- **Records provided**
=== Section Start ===
(** X2: rows and task go together. Every call, returning or raising,
    leaves the session empty, makes no call to the manager itself and only
    appends to the stored rows; a call that returns appends three or four
    rows and queues exactly one task, a call that raises appends no row and
    queues no task. *)
Theorem serve_all_or_nothing env data w :
  let r := fst (serve env data w) in
  let w' := snd (serve env data w) in
  db_new w' = [] ∧
  ws_calls w' = ws_calls w ∧
  ∃ new,
    db_rows w' = db_rows w ++ new ∧
    match r with
    | Ok _ =>
        (length new = 3%nat ∨ length new = 4%nat) ∧
        ∃ t, loop_ready w' = loop_ready w ++ [t]
    | Raise _ => new = [] ∧ loop_ready w' = loop_ready w
    end.
Proof.
  cbv zeta.
  destruct (scoring env data) as [[a c]|e] eqn:Hs.
  - destruct (commit_error env (the_rows data a c)) as [e|] eqn:Hc.
    + rewrite (serve_commit_raises _ _ w _ _ _ Hs Hc). cbn.
      do 2 (split; [reflexivity|]). exists []. by rewrite app_nil_r.
    + rewrite (serve_returns _ _ w _ _ Hs Hc). cbn.
      do 2 (split; [reflexivity|]). exists (the_rows data a c).
      split; [reflexivity|]. split; [apply the_rows_length|]. eauto.
  - rewrite (serve_scoring_raises _ _ w _ Hs). cbn.
    do 2 (split; [reflexivity|]). exists []. by rewrite app_nil_r.
Qed.

(** X3: the two failures before the model has answered. When
    [get_model()] raises, or when anomaly detection returns a frame with no
    row (so that [.iloc[0]] raises IndexError), the call raises that
    exception with nothing stored, staged or queued; cluster assignment is
    not reached, whatever it would have answered. *)
Theorem no_model_or_empty_frame_aborts env data w :
  (∀ e, get_model env = Raise e →
        serve env data w = (Raise e, db_close w)) ∧
  (∀ model, get_model env = Ok model →
            detect_anomalies model (model_frame data) = Ok [] →
            serve env data w = (Raise (Exc "IndexError"), db_close w)).
Proof.
  split.
  - intros e He. apply serve_scoring_raises. unfold scoring. by rewrite He.
  - intros model Hm Hd. apply serve_scoring_raises. unfold scoring.
    by rewrite Hm, Hd.
Qed.

Lemma no_model_or_empty_frame_aborts_witness :
  serve Faulty.model_down Sample.data Sample.world
  = (Raise (Exc "FileNotFoundError"), db_close Sample.world) ∧
  serve Faulty.empty_frame Sample.data Sample.world
  = (Raise (Exc "IndexError"), db_close Sample.world).
Proof.
  split.
  - exact (proj1 (no_model_or_empty_frame_aborts Faulty.model_down
                    Sample.data Sample.world) _ eq_refl).
  - exact (proj2 (no_model_or_empty_frame_aborts Faulty.empty_frame
                    Sample.data Sample.world) _ eq_refl eq_refl).
Defined.
(** * syncACLentries: the ACL reconciliation script, embedded and verified

    A shallow embedding of [syncACLentries.py].  The script gathers the
    entries of one named ACL from several Fastly services into a single
    dictionary ([getACLentries]) and then pushes that dictionary to every
    service as a batch of create / update operations ([updateACLentries]).

    Modelling choices.
    - JSON field values are Python objects; the scalar ones that the entry
      schema can carry ([None], booleans, integers, strings) are the type
      [pyval], with Python's truthiness and Python's [==] written out
      (floats and nested containers are left out).
    - A Python [dict] keeps insertion order and the planner iterates over
      it, so it is an association list with unique keys: assigning to a new
      key appends, assigning to an old key replaces in place.
    - Output, HTTP traffic and [sys.exit] are effects: a computation maps
      the trace of events so far to an outcome and a longer trace. *)

From Stdlib Require Import ZArith String List Bool Lia.
From Stdlib Require Import DecimalString.
Import ListNotations.
Local Open Scope string_scope.
Local Open Scope Z_scope.

(** ** Python values *)

Inductive pyval : Type :=
| PNone
| PBool (b : bool)
| PInt (z : Z)
| PStr (s : string).

(** [bool(v)]: what [if v] and [not v] test. *)
Definition truthy (v : pyval) : bool :=
  match v with
  | PNone => false
  | PBool b => b
  | PInt z => negb (z =? 0)
  | PStr s => negb (String.eqb s "")
  end.

(** [a == b].  [bool] is a subclass of [int], so [True == 1]; values of
    unrelated types are unequal. *)
Definition py_eq (a b : pyval) : bool :=
  match a, b with
  | PNone, PNone => true
  | PBool x, PBool y => Bool.eqb x y
  | PBool x, PInt z => Z.b2z x =? z
  | PInt z, PBool y => z =? Z.b2z y
  | PInt x, PInt y => x =? y
  | PStr s, PStr t => String.eqb s t
  | _, _ => false
  end.

(** [a != b]. *)
Definition py_ne (a b : pyval) : bool := negb (py_eq a b).

(** [str(v)], as an f-string renders a value. *)
Definition py_str (v : pyval) : string :=
  match v with
  | PNone => "None"
  | PBool true => "True"
  | PBool false => "False"
  | PInt z => NilZero.string_of_int (Z.to_int z)
  | PStr s => s
  end.

(** ** Dictionaries keyed by strings, in insertion order *)

Section Dict.
Context {V : Type}.

Definition dict := list (string * V).

(** [d[k]], and [k in d] as [lookup k d <> None]. *)
Fixpoint lookup (k : string) (d : dict) : option V :=
  match d with
  | [] => None
  | (k', v) :: rest => if String.eqb k k' then Some v else lookup k rest
  end.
=== Section End ===
- **Exercise prompt**
Gather each line of the records holding the string "match".

- **Written answer**
    match r with
  match v with
  match a, b with
  match v with
  match d with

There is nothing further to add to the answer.